Locks
Enforce mutual exclusion on cached objects.
This is a legacy Apache Ignite documentation
The new documentation is hosted here: https://ignite.apache.org/docs/latest/
Cache transactions will acquire locks implicitly. However, there are cases when explicit locks are more useful. The lock()
method of the IgniteCache
API returns an instance of java.util.concurrent.locks.Lock
that lets you define explicit distributed locks for any given key.
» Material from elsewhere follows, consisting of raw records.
(* ===== verification/Wal.v ===== *)
(** * The write-ahead log ([row/pager/wal.rs])

    The header and frame format with its running checksum, the scan that
    publishes committed frames through an undo log, and the writer that
    appends frames and resumes an existing log.  Checksums declared native
    are read in the byte order of the host, a parameter of the model. *)

From S2P Require Import Prelude Text Vfs Header.

Definition WAL_HEADER_LEN : Z := 32.
Definition FRAME_HEADER_LEN : Z := 24.
Definition FORMAT_VERSION : Z := 3007000.

Definition cksum : Type := (Z * Z)%type.

Inductive WalError : Type :=
| WalHeaderTooShort (len : Z)
| WalInvalidMagic (magic : Z)
| WalInvalidPageSize (page_size : Z)
| HeaderChecksumMismatch (stored computed : cksum)
| WalVfs (source : VfsError).

Record WalHeader : Type := {
  native_checksum : bool;
  wh_page_size : Z;
  salt1 : Z;
  salt2 : Z;
  format_version : Z;
  checkpoint_seq : Z;
  header_checksum : cksum;
}.

#[global] Instance WalHeader_eq_dec : EqDecision WalHeader.
Proof. unfold cksum. solve_decision. Defined.

Definition wal_read_u32 (buf : bytes) (offset : Z) : result WalError Z :=
  ok_or (read_be 4 buf offset) (WalHeaderTooShort (zlen buf)).

Definition read_u32_opt (buf : bytes) (offset : Z) : option Z :=
  if decide (offset + 4 ≤ USIZE_MAX) then be_val <$> get_range buf offset (offset + 4) else None.

(** ** The log under a host byte order *)

Section wal.
(** The host is little-endian; [u32::from_ne_bytes] depends on it. *)
Context (little_endian : bool).

Definition from_ne_bytes (b : bytes) : Z := if little_endian then le_val b else be_val b.

Definition read_word (native : bool) (b : bytes) : Z :=
  if native then from_ne_bytes b else be_val b.

Fixpoint checksum (native : bool) (data : bytes) (init : cksum) : cksum :=
  match data with
  | b0 :: b1 :: b2 :: b3 :: b4 :: b5 :: b6 :: b7 :: rest =>
      let w0 := read_word native [b0; b1; b2; b3] in
      let w1 := read_word native [b4; b5; b6; b7] in
      let s1 := wrap32 (wrap32 (init.1 + w0) + init.2) in
      let s2 := wrap32 (wrap32 (init.2 + w1) + s1) in
      checksum native rest (s1, s2)
  | _ => init
  end.

Definition WalHeader_parse (bs : bytes) : result WalError WalHeader :=
  if decide (zlen bs < WAL_HEADER_LEN) then Err (WalHeaderTooShort (zlen bs))
  else
    let? magic := wal_read_u32 bs 0 in
    let? native := (if decide (magic = 0x377f0682) then Ok true
                    else if decide (magic = 0x377f0683) then Ok false
                    else Err (WalInvalidMagic magic)) in
    let? page_size := wal_read_u32 bs 8 in
    if (page_size <? 512) || negb (is_power_of_two page_size) || (65536 <? page_size)
    then Err (WalInvalidPageSize page_size)
    else
      let? format_version := wal_read_u32 bs 4 in
      let? checkpoint_seq := wal_read_u32 bs 12 in
      let? salt1 := wal_read_u32 bs 16 in
      let? salt2 := wal_read_u32 bs 20 in
      let? c1 := wal_read_u32 bs 24 in
      let? c2 := wal_read_u32 bs 28 in
      let? checksummed := ok_or (get_range bs 0 24) (WalHeaderTooShort (zlen bs)) in
      let computed := checksum native checksummed (0, 0) in
      if decide (computed ≠ (c1, c2)) then Err (HeaderChecksumMismatch (c1, c2) computed)
      else Ok {| native_checksum := native; wh_page_size := page_size; salt1 := salt1;
                 salt2 := salt2; format_version := format_version;
                 checkpoint_seq := checkpoint_seq; header_checksum := (c1, c2) |}.

Definition WalHeader_serialize (h : WalHeader) : bytes :=
  be_bytes 4 (if native_checksum h then 0x377f0682 else 0x377f0683)
  ++ be_bytes 4 (format_version h) ++ be_bytes 4 (wh_page_size h)
  ++ be_bytes 4 (checkpoint_seq h) ++ be_bytes 4 (salt1 h) ++ be_bytes 4 (salt2 h)
  ++ be_bytes 4 (header_checksum h).1 ++ be_bytes 4 (header_checksum h).2.

Definition WalHeader_new (native : bool) (page_size salt1 salt2 checkpoint_seq : Z) : WalHeader :=
  let header := {| native_checksum := native; wh_page_size := page_size; salt1 := salt1;
                   salt2 := salt2; format_version := FORMAT_VERSION;
                   checkpoint_seq := checkpoint_seq; header_checksum := (0, 0) |} in
  let checksummed := take 24 (WalHeader_serialize header) in
  {| native_checksum := native; wh_page_size := page_size; salt1 := salt1; salt2 := salt2;
     format_version := FORMAT_VERSION; checkpoint_seq := checkpoint_seq;
     header_checksum := checksum native checksummed (0, 0) |}.

Definition frame_size (h : WalHeader) : Z := sat_add FRAME_HEADER_LEN (wh_page_size h).

(** One frame that passed the checks: page number, database size if it
    commits, content, and the running checksum after it. *)
Record frame : Type := {
  fr_page : Z;
  fr_db_size : Z;
  fr_content : bytes;
  fr_after : cksum;
}.

(** The body of [committed_pages]'s loop up to the checksum test; [None]
    is a [break]. *)
Definition scan_frame (h : WalHeader) (wal_bytes : bytes) (offset : Z) (running : cksum)
  : option frame :=
  fh ← get_range wal_bytes offset (sat_add offset FRAME_HEADER_LEN);
  page_number ← read_u32_opt fh 0;
  db_size ← read_u32_opt fh 4;
  s1 ← read_u32_opt fh 8;
  s2 ← read_u32_opt fh 12;
  c1 ← read_u32_opt fh 16;
  c2 ← read_u32_opt fh 20;
  if negb (bool_decide (s1 = salt1 h ∧ s2 = salt2 h)) then None
  else
    page_content ← get_range wal_bytes (sat_add offset FRAME_HEADER_LEN)
                                       (sat_add offset (frame_size h));
    fh_header_bytes ← get_range fh 0 8;
    let after_frame_header := checksum (native_checksum h) fh_header_bytes running in
    let after_page := checksum (native_checksum h) page_content after_frame_header in
    if decide (after_page ≠ (c1, c2)) then None
    else Some {| fr_page := page_number; fr_db_size := db_size;
                 fr_content := page_content; fr_after := after_page |}.

Definition restore (u : Z * option bytes) (pages : gmap Z bytes) : gmap Z bytes :=
  match u.2 with
  | Some content => <[u.1 := content]> pages
  | None => delete u.1 pages
  end.

(** The [while] loop of [committed_pages], then the unwinding of the undo
    log from its end. *)
Fixpoint committed_pages_loop (fuel : nat) (h : WalHeader) (wal_bytes : bytes) (offset : Z)
    (running : cksum) (pages : gmap Z bytes) (undo : list (Z * option bytes))
    (committed_db_size : Z) : gmap Z bytes * Z :=
  match fuel with
  | O => (foldr restore pages undo, committed_db_size)
  | S fuel =>
      if decide (sat_add offset (frame_size h) ≤ zlen wal_bytes) then
        match scan_frame h wal_bytes offset running with
        | None => (foldr restore pages undo, committed_db_size)
        | Some f =>
            let pre_image := pages !! fr_page f in
            let pages := <[fr_page f := fr_content f]> pages in
            let undo := undo ++ [(fr_page f, pre_image)] in
            let undo := if decide (fr_db_size f ≠ 0) then [] else undo in
            let committed_db_size :=
              if decide (fr_db_size f ≠ 0) then fr_db_size f else committed_db_size in
            committed_pages_loop fuel h wal_bytes (sat_add offset (frame_size h)) (fr_after f)
              pages undo committed_db_size
        end
      else (foldr restore pages undo, committed_db_size)
  end.

(** The log's length bounds the frames in it. *)
Definition committed_pages (h : WalHeader) (wal_bytes : bytes) : gmap Z bytes * Z :=
  committed_pages_loop (S (length wal_bytes)) h wal_bytes WAL_HEADER_LEN (header_checksum h)
    ∅ [] 0.
(* ===== verification/Lock.v ===== *)
(** * The journal-mode lock ladder ([row/vfs/lock.rs])

    SQLite's five levels over POSIX byte-range locks.  The kernel's
    [fcntl(F_SETLK)] and [fcntl(F_GETLK)] are parameters with their
    documented behaviour as laws; connections are identified by the process
    that owns them, as POSIX locks are.  [set_level] is the function of one
    connection; the system of several runs it one system call at a time. *)

From S2P Require Import Prelude Vfs.

Definition PENDING_BYTE : Z := 0x40000000.
Definition RESERVED_BYTE : Z := PENDING_BYTE + 1.
Definition SHARED_FIRST : Z := PENDING_BYTE + 2.
Definition SHARED_SIZE : Z := 510.

Inductive LockLevel : Type := Unlocked | Shared | Reserved | Pending | Exclusive.

#[global] Instance LockLevel_eq_dec : EqDecision LockLevel.
Proof. solve_decision. Defined.

(** The derived order of the enum. *)
Definition level_rank (l : LockLevel) : Z :=
  match l with Unlocked => 0 | Shared => 1 | Reserved => 2 | Pending => 3 | Exclusive => 4 end.
Definition level_lt (a b : LockLevel) : Prop := level_rank a < level_rank b.
Definition level_le (a b : LockLevel) : Prop := level_rank a ≤ level_rank b.

#[global] Instance level_lt_dec a b : Decision (level_lt a b).
Proof. unfold level_lt. apply _. Defined.
#[global] Instance level_le_dec a b : Decision (level_le a b).
Proof. unfold level_le. apply _. Defined.

Inductive lock_kind : Type := F_RDLCK | F_WRLCK.

#[global] Instance lock_kind_eq_dec : EqDecision lock_kind.
Proof. solve_decision. Defined.

(** What the pager needs of a lock ([FileLock] of [row/vfs/mod.rs]). *)
Class FileLock (L : Type) := {
  lock_set_level : L → LockLevel → result VfsError () * L;
  lock_check_reserved : L → result VfsError bool;
}.

(** The in-memory backend's [NoopLock]: nothing to coordinate with. *)
#[export] Instance NoopLock : FileLock () := {
  lock_set_level l _ := (Ok (), l);
  lock_check_reserved _ := Ok false;
}.

(** ** POSIX record locks

    [holds k p b] is the lock process [p] has on byte [b].  [F_SETLK]
    succeeds exactly when no other process has a conflicting lock in the
    range, and then changes the caller's locks on that range only; [F_GETLK]
    reports whether some other process has a lock conflicting with a write
    lock on the byte. *)

Class Fcntl (K : Type) := {
  holds : K → Z → Z → option lock_kind;
  setlk : K → Z → option lock_kind → Z → Z → option K;
  getlk : K → Z → Z → bool;
  setlk_ok k p kind start len :
    is_Some (setlk k p kind start len) ↔
    ∀ q b, q ≠ p → start ≤ b < start + len →
      match kind, holds k q b with
      | None, _ | _, None => True
      | Some F_RDLCK, Some F_RDLCK => True
      | _, _ => False
      end;
  setlk_holds k p kind start len k' q b :
    setlk k p kind start len = Some k' →
    holds k' q b = if decide (q = p ∧ start ≤ b < start + len) then kind else holds k q b;
  getlk_spec k p b : getlk k p b = true ↔ ∃ q, q ≠ p ∧ is_Some (holds k q b);
}.
Lemma page_of_range ps n (i : nat) :
  0 < ps → (n - 1) * ps ≤ Z.of_nat i < (n - 1) * ps + ps ↔ page_of ps i = n.
Proof.
  intros Hps. unfold page_of. pose proof (Z.div_mod (Z.of_nat i) ps).
  pose proof (Z.mod_pos_bound (Z.of_nat i) ps). split; intros.
  - assert (Z.of_nat i / ps = n - 1); [|lia]. symmetry.
    apply (Z.div_unique_pos _ _ _ (Z.of_nat i - (n - 1) * ps)); lia.
  - assert (Z.of_nat i / ps = n - 1) as Hq by lia. rewrite Hq in *. lia.
Qed.

Lemma page_write_fits ps w : page_write_ok ps w →
  0 ≤ (w.1 - 1) * ps ∧ (w.1 - 1) * ps + zlen w.2 ≤ 281474976710656 ∧ 0 < ps.
Proof.
  intros [Hp Hl]. destruct (page_offset_eq _ _ Hp) as (_ & ? & Hb).
  change (2 ^ 48) with 281474976710656 in Hb. destruct Hp. lia.
Qed.

Lemma write_page_lookup ps w D (i : nat) :
  page_write_ok ps w → (i < length D)%nat ∨ page_of ps i = w.1 →
  apply_op D (replay_op ps w) !! i =
  if decide (page_of ps i = w.1) then w.2 !! (i - Z.to_nat ((w.1 - 1) * ps))%nat else D !! i.
Proof.
  intros Hw Hi. destruct (page_write_fits _ _ Hw) as (? & ? & Hps). destruct Hw as [_ Hl].
  cbn [replay_op apply_op].
  assert (Hu : (w.1 - 1) * ps + zlen w.2 ≤ USIZE_MAX) by mlia.
  pose proof (page_of_range ps w.1 i Hps) as Hr.
  rewrite file_write_at_lookup; [|lia|done|].
  - destruct (decide (page_of ps i = w.1)) as [Hp|Hp].
    + rewrite decide_True; [done|]. apply Hr in Hp. lia.
    + rewrite decide_False; [done|]. intros Hx. apply Hp, Hr. lia.
  - destruct Hi as [?|Hp]; [by left|right]. apply Hr in Hp. lia.
Qed.

Lemma write_page_length ps w D :
  page_write_ok ps w →
  zlen D ≤ zlen (apply_op D (replay_op ps w)) ≤ Z.max (zlen D) 281474976710656.
Proof.
  intros Hw. destruct (page_write_fits _ _ Hw) as (? & ? & Hps). cbn [replay_op apply_op].
  rewrite file_write_at_length by mlia. lia.
Qed.
Lemma allocate_extend p d count :
  alloc_inv p d count [] →
  ∃ p', allocate_page p d = (Ok (count + 1), p') ∧
    (count + 1 < U32_MAX → alloc_inv p' d (count + 1) []) ∧
    untouched p p' d [] (count + 1) ∧ view p' d (count + 1) = Ok (zeros (pg_page_size p)).
Proof.
  intros I. pose proof (ai_ps _ _ _ _ I) as Hps. pose proof (ai_count _ _ _ _ I) as Hcb.
  destruct (read_header p d count [] I) as (p1 & b1 & head & Hr & M1 & I1 & (Hv & Hl & Hc & Hh & Hf) & ->).
  unfold allocate_page. rewrite (pm_bind_Ok _ _ _ _ _ _ Hr).
  rewrite (pm_lift_Ok _ _ _ _ _ (be_u32_Ok _ _ _ Hc)), (pm_lift_Ok _ _ _ _ _ (be_u32_Ok _ _ _ Hh)),
    (pm_lift_Ok _ _ _ _ _ (be_u32_Ok _ _ _ Hf)).
  rewrite decide_True by done.
  assert (Hsat : sat_add32 count 1 = count + 1) by (unfold sat_add32, U32_MAX in *; lia). rewrite Hsat.
  cbn beta iota zeta. rewrite (pm_bind_Ok _ _ _ _ () (write_dirty p1 (count + 1) (zeros (pg_page_size p1))))
    by done.
  pose proof (moved_write p1 d (count + 1) (zeros (pg_page_size p1)) (mv_coherent _ _ _ _ M1)
    (fresh_not_cached _ _ _ _ (count + 1) I1 ltac:(lia))) as M2.
  set (p2 := write_dirty p1 _ _) in *.
  destruct (edit_u32_spec b1 PAGE_COUNT_OFFSET (count + 1)) as (b1' & He & Hl' & Hr' & Ho');
    [unfold PAGE_COUNT_OFFSET; mlia..|].
  assert (Hv2 : view p2 d 1 = Ok b1).
  { rewrite (mv_view _ _ _ _ M2), upd_other by lia. by rewrite (mv_view _ _ _ _ M1). }
  destruct (pm_edit_spec p2 d 1 b1 b1' _ _ (mv_coherent _ _ _ _ M2) Hv2 He) as (p3 & Hp3 & M3).
  rewrite (pm_bind_Ok _ _ _ _ _ _ Hp3). exists p3. split; [done|].
  assert (Hvw : ∀ m, upd (view p2 d) 1 b1' m
                     = upd (upd (view p d) (count + 1) (zeros (pg_page_size p))) 1 b1' m).
  { apply upd_ext. intros m. rewrite (mv_view _ _ _ _ M2), (mv_ps _ _ _ _ M1).
    apply upd_ext, (mv_view _ _ _ _ M1). }
  pose proof (moved_ext _ _ _ _ _ Hvw (moved_trans _ _ _ _ _ _ M1
    (moved_trans _ _ _ _ _ _ M2 M3))) as M. split_and!.
  - intros Hlt. eapply (inv_rebuild _ _ _ _ _ _ _ _ 0 I M); try done; cbn [free_pages];
      [|apply NoDup_nil_2|lia|].
    + exists b1'. rewrite upd_same. split_and!; [done|lia|done| |].
      * rewrite Ho'; [done|unfold PAGE_COUNT_OFFSET, FREELIST_TRUNK_PAGE_OFFSET; lia..].
      * rewrite Ho'; [done|unfold PAGE_COUNT_OFFSET, FREELIST_PAGE_COUNT_OFFSET; lia..].
    + apply upd_pages; [|lia]. intros m Hm. unfold upd. case_decide.
      * exists (zeros (pg_page_size p)). split; [done|]. apply length_zeros. lia.
      * apply (ai_pages _ _ _ _ I). lia.
  - intros m H1 Hn _. rewrite (mv_view _ _ _ _ M), !upd_other by done. done.
  - rewrite (mv_view _ _ _ _ M), upd_other by lia. apply upd_same.
Qed.

(** Rewriting a free page's image, then the two freelist fields of page 1. *)
Lemma edit_then_header p d count head free t buf img edit trunk' count' :
  coherent p d → 512 ≤ pg_page_size p ≤ 65536 →
  page1_holds (view p d) (pg_page_size p) count head free →
  t ≠ 1 → view p d t = Ok buf → edit buf = (img, Ok ()) →
  0 ≤ trunk' ≤ U32_MAX → 0 ≤ count' ≤ U32_MAX →
  ∃ p1 p2 b1', pm_edit t edit p d = (Ok (), p1) ∧
    pm_edit 1 (edit_freelist trunk' count') p1 d = (Ok (), p2) ∧ zlen b1' = pg_page_size p ∧
    moved p d p2 (upd (upd (view p d) t img) 1 b1') ∧
    page1_holds (upd (upd (view p d) t img) 1 b1') (pg_page_size p) count trunk' count'.
Proof.
  intros Hco Hps H1 Ht Hv He Ht' Hc'.
  destruct (pm_edit_spec p d t buf img _ _ Hco Hv He) as (p1 & Hp1 & M1).
  destruct (page1_update p d count head free (upd (view p d) t img) trunk' count')
    as (b1 & b1' & Hb1 & He1 & Hl1 & Hh1); try done; [by apply upd_other|].
  rewrite <- (mv_view _ _ _ _ M1) in Hb1.
  destruct (pm_edit_spec p1 d 1 b1 b1' _ _ (mv_coherent _ _ _ _ M1) Hb1 He1) as (p2 & Hp2 & M2).
  exists p1, p2, b1'. split_and!; try done.
  apply (moved_ext _ _ _ (upd (view p1 d) 1 b1')); [apply upd_ext, (mv_view _ _ _ _ M1)|].
  by eapply moved_trans.
Qed.

Lemma free_bounds p d count ts :
  alloc_inv p d count ts → 0 ≤ zlen (free_pages ts) ≤ count - 1.
Proof.
  intros I. pose proof (range_length _ _ (ai_nodup _ _ _ _ I) (ai_range _ _ _ _ I)
    ltac:(apply (ai_count _ _ _ _ I))). lia.
Qed.

Lemma range_ne_1 count l n : Forall (λ n, 2 ≤ n ≤ count) l → n ∈ l → n ≠ 1.
Proof. intros Hf Hn. rewrite Forall_forall in Hf. specialize (Hf n Hn). lia. Qed.

Lemma range_u32 count l : Forall (λ n, 2 ≤ n ≤ count) l → count < U32_MAX → Forall u32_ok l.
Proof. intros Hf Hc. eapply Forall_impl; [done|]. cbn. intros. mlia. Qed.

(** A freelist whose first trunk [t] has the image [img] of [ls']. *)
Lemma chain_retrunk p d ps t ls' ts img next b1' :
  chain (view p d) ps next ts → NoDup (t :: free_pages ts) →
  (∀ n, n ∈ t :: free_pages ts → n ≠ 1) → zlen img = ps →
  TrunkPage_parse img = Ok {| next_trunk := next; leaves := ls' |} →
  zlen ls' ≤ max_leaves_per_trunk ps →
  chain (upd (upd (view p d) t img) 1 b1') ps t ((t, ls') :: ts).
Proof.
  intros Hch [Hnt _]%NoDup_cons Hne Hl Hp Hm. cbn [chain]. split; [done|]. exists next, img.
  assert (t ≠ 1) by (apply Hne; left).
  rewrite upd_other, upd_same by done. split_and!; try done.
  apply (chain_ext (view p d)); [|done]. intros u Hu%trunks_free.
  rewrite !upd_other; [done| |].
  - intros ->. done.
  - apply Hne. by right.
Qed.

(** The reads both operations make when there is a first trunk. *)
Lemma read_trunk p d count t ls ts :
  alloc_inv p d count ((t, ls) :: ts) →
  ∃ p1 b1 p2 buf next,
    pm_read 1 p d = (Ok b1, p1) ∧ pm_read t p1 d = (Ok buf, p2) ∧ alloc_inv p2 d count ((t, ls) :: ts) ∧
    (∀ m, view p2 d m = view p d m) ∧ pg_page_size p2 = pg_page_size p ∧
    (read_be 4 b1 PAGE_COUNT_OFFSET = Some count ∧
     read_be 4 b1 FREELIST_TRUNK_PAGE_OFFSET = Some t ∧
     read_be 4 b1 FREELIST_PAGE_COUNT_OFFSET = Some (zlen (free_pages ((t, ls) :: ts)))) ∧
    page1_holds (view p2 d) (pg_page_size p2) count t (zlen (free_pages ((t, ls) :: ts))) ∧
    (view p2 d t = Ok buf ∧ zlen buf = pg_page_size p2 ∧
     TrunkPage_parse buf = Ok {| next_trunk := next; leaves := ls |} ∧
     zlen ls ≤ max_leaves_per_trunk (pg_page_size p2) ∧ chain (view p2 d) (pg_page_size p2) next ts) ∧
    2 ≤ t ≤ count ∧ 0 ≤ next ≤ count.
Proof.
  intros I. pose proof (ai_range _ _ _ _ I) as Hrg. pose proof (ai_count _ _ _ _ I) as Hcb.
  destruct (read_header p d count _ I)
    as (p1 & b1 & head & Hr & M1 & I1 & (Hv & Hl & Hc & Hh & Hf) & Hch).
  destruct Hch as (-> & next & buf & Hvt & Hlb & Hpt & Hmx & Hch).
  destruct (pm_read_spec p1 d t (mv_coherent _ _ _ _ M1)) as (p2 & Hr2 & M2).
  rewrite (mv_view _ _ _ _ M1), Hvt in Hr2.
  assert (M : moved p d p2 (view p d)).
  { apply (moved_trans _ p1 _ _ (view p d)); [done|].
    apply (moved_ext _ _ _ (view p1 d)); [apply (mv_view _ _ _ _ M1)|done]. }
  pose proof (mv_view _ _ _ _ M) as Hvw. cbn [free_pages] in Hrg.
  apply Forall_cons in Hrg as [Ht [_ Hrg]%Forall_app].
  exists p1, b1, p2, buf, next. rewrite (mv_ps _ _ _ _ M), Hvw.
  split_and!; try done; try lia.
  - by eapply inv_read.
  - exists b1. by rewrite Hvw.
  - apply (chain_ext (view p d)); [intros; apply Hvw|done].
  - destruct (chain_head_ok _ _ _ _ _ Hch Hrg); lia.
  - destruct (chain_head_ok _ _ _ _ _ Hch Hrg); lia.
Qed.

(** Writing [t] as the first trunk, with leaves [ls'], before the chain [ts]. *)
Lemma retrunk p d count ts0 t ls' next ts :
  alloc_inv p d count ts0 → chain (view p d) (pg_page_size p) next ts →
  NoDup (free_pages ((t, ls') :: ts)) → Forall (λ n, 2 ≤ n ≤ count) (free_pages ((t, ls') :: ts)) →
  zlen ls' ≤ max_leaves_per_trunk (pg_page_size p) →
  ∃ p1 p2, pm_edit t (edit_trunk {| next_trunk := next; leaves := ls' |}) p d = (Ok (), p1) ∧
    pm_edit 1 (edit_freelist t (zlen (free_pages ((t, ls') :: ts)))) p1 d = (Ok (), p2) ∧
    alloc_inv p2 d count ((t, ls') :: ts) ∧
    ∀ m, m ≠ 1 → m ≠ t → view p2 d m = view p d m.
Proof.
  intros I Hch Hnd Hrg Hmx. pose proof (ai_ps _ _ _ _ I) as Hps.
  pose proof (ai_count _ _ _ _ I) as Hcb. destruct (ai_head _ _ _ _ I) as (head & H1 & _).
  pose proof (range_length _ _ Hnd Hrg ltac:(lia)) as Hfl.
  pose proof Hrg as [Ht [Hls Hts]%Forall_app]%Forall_cons.
  destruct (ai_pages _ _ _ _ I t ltac:(lia)) as (buf & Hvt & Hlb).
  set (tr := {| next_trunk := next; leaves := ls' |}).
  destruct (edit_trunk_spec tr buf) as (He & Hli & Hpi); [lia| |cbn; by rewrite Hlb|].
  { split; [cbn|by apply (range_u32 count); [|lia]].
    destruct (chain_head_ok _ _ _ _ _ Hch Hts); mlia. }
  destruct (edit_then_header p d count head _ t buf _ (edit_trunk tr) t
    (zlen (free_pages ((t, ls') :: ts))) (ai_coherent _ _ _ _ I) Hps H1
    ltac:(lia) Hvt He ltac:(lia) ltac:(lia)) as (p1 & p2 & b1' & Hp1 & Hp2 & Hl' & M & H1').
  exists p1, p2. split_and!; try done.
  - eapply (inv_rebuild _ _ _ _ _ _ _ _ t I M); try done; [|lia|].
    + apply (chain_retrunk _ _ _ _ _ _ _ next); try done; [| |by rewrite Hli].
      * cbn [free_pages] in Hnd. apply NoDup_cons in Hnd as [Hnt Hnd].
        apply NoDup_app in Hnd as (_ & _ & Hnd). apply NoDup_cons. set_solver.
      * intros n Hn. apply (range_ne_1 count (free_pages ((t, ls') :: ts))); [done|]. cbn. set_solver.
    + apply upd_pages; [|done]. apply upd_pages; [apply (ai_pages _ _ _ _ I)|by rewrite Hli].
  - intros m Hm1 Hmt. rewrite (mv_view _ _ _ _ M), !upd_other by done. done.
Qed.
Locks can also be acquired on a collection of objects using the IgniteCache.lockAll()
method.
IgniteCache<String, Integer> cache = ignite.cache("myCache");
// Create a lock for the given key
Lock lock = cache.lock("keyLock");
try {
// Acquire the lock
lock.lock();
cache.put("Hello", 11);
cache.put("World", 22);
}
finally {
// Release the lock
lock.unlock();
}
Atomicity Mode
In Ignite, locks are supported only for
TRANSACTIONAL
atomicity mode, which can be configured via theatomicityMode
property ofCacheConfiguration
.
Locks and Transactions
Explicit locks are not transactional and cannot not be used from within transactions (exception will be thrown). If you do need explicit locking within transactions, then you should use TransactionConcurrency.PESSIMISTIC
concurrency control for transactions which will acquire explicit locks for relevant cache operations.